- [Data extract]:

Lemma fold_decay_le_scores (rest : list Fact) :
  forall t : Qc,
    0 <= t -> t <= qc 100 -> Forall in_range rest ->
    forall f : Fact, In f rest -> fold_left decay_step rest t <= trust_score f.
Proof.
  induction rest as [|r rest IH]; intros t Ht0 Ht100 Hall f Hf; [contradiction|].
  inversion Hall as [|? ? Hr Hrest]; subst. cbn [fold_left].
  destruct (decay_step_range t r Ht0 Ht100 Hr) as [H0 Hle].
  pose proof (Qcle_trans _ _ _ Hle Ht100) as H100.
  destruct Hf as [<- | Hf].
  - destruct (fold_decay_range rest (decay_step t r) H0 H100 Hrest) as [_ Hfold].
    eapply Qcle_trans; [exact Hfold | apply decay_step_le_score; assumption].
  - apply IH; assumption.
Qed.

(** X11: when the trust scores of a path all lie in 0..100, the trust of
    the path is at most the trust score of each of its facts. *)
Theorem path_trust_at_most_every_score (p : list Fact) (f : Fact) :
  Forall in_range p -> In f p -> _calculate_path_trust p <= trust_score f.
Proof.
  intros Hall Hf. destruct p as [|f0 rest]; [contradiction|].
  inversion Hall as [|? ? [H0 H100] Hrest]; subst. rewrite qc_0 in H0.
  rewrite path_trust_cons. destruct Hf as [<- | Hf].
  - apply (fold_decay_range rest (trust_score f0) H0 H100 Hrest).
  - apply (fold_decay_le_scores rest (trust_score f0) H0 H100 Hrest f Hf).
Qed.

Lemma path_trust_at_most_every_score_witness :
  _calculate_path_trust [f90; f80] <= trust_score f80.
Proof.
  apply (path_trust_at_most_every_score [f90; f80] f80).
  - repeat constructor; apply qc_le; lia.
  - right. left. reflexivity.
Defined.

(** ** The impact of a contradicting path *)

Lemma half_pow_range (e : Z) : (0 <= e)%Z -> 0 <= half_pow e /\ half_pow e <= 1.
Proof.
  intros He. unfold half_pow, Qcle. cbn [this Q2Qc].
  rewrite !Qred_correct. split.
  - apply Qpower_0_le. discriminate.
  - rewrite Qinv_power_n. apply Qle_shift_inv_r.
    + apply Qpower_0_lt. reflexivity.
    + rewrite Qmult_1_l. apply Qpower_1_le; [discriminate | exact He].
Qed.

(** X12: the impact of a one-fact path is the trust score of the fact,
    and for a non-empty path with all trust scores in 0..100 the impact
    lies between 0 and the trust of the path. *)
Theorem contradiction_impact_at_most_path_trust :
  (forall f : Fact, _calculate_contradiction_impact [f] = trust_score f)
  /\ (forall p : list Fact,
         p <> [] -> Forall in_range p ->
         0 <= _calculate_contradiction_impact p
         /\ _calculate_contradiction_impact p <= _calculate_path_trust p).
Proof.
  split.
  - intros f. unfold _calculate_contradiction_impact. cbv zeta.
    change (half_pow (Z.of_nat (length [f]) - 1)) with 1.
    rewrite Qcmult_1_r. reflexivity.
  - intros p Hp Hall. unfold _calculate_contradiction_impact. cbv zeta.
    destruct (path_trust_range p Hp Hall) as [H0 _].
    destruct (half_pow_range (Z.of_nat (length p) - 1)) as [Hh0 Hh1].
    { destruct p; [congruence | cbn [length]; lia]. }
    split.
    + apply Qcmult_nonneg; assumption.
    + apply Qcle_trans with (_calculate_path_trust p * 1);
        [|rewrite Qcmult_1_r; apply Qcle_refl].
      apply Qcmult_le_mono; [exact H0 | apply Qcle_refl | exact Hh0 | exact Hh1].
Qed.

==

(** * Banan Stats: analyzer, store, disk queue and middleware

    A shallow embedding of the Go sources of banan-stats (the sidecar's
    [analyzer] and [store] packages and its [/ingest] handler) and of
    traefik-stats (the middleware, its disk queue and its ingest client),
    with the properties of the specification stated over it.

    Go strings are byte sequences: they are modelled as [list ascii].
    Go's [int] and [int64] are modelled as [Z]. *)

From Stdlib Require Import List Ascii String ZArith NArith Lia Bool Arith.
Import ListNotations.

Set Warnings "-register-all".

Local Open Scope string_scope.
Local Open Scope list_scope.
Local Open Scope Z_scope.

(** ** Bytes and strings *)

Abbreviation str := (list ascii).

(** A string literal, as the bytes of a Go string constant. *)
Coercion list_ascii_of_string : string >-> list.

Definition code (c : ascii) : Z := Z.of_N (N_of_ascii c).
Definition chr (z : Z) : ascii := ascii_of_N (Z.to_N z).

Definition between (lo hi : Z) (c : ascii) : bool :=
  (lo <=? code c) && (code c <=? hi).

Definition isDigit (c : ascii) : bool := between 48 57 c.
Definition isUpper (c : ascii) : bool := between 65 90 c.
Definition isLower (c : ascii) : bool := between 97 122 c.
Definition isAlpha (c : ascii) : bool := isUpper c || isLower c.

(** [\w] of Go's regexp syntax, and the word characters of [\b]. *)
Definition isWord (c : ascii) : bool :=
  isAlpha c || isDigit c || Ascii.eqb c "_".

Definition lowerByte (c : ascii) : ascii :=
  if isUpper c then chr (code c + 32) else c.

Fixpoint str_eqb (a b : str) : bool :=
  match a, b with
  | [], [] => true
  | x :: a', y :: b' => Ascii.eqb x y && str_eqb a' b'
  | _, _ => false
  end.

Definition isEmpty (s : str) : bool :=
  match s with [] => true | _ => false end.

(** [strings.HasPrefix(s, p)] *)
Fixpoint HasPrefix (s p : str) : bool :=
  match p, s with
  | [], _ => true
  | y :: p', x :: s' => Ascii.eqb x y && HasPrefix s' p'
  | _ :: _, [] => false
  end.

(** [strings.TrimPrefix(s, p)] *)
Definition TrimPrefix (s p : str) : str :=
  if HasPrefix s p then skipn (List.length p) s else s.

...

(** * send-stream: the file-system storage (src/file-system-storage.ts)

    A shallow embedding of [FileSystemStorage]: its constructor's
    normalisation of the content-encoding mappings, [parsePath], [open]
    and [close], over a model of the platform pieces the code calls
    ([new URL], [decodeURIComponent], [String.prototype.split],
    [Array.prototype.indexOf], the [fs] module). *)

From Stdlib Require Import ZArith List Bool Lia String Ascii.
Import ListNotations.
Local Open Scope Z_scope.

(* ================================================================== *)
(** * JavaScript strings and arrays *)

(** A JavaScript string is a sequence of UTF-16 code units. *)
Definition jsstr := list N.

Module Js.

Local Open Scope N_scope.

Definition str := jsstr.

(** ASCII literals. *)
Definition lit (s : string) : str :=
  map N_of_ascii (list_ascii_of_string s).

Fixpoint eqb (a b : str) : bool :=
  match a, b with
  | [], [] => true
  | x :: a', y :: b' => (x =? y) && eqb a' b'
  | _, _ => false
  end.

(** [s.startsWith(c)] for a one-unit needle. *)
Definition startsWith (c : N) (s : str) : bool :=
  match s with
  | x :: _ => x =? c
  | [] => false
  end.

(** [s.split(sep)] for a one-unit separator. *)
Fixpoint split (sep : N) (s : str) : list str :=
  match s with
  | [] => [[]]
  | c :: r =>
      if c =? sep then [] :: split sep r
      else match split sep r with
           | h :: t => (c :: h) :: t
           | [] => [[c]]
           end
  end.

- [Exercise]: Every line of the records above where the string "true" is found should be copied.

- [Finished exercise]:
  | [], [] => true
  match s with [] => true | _ => false end.
  | [], _ => true
  | [], [] => true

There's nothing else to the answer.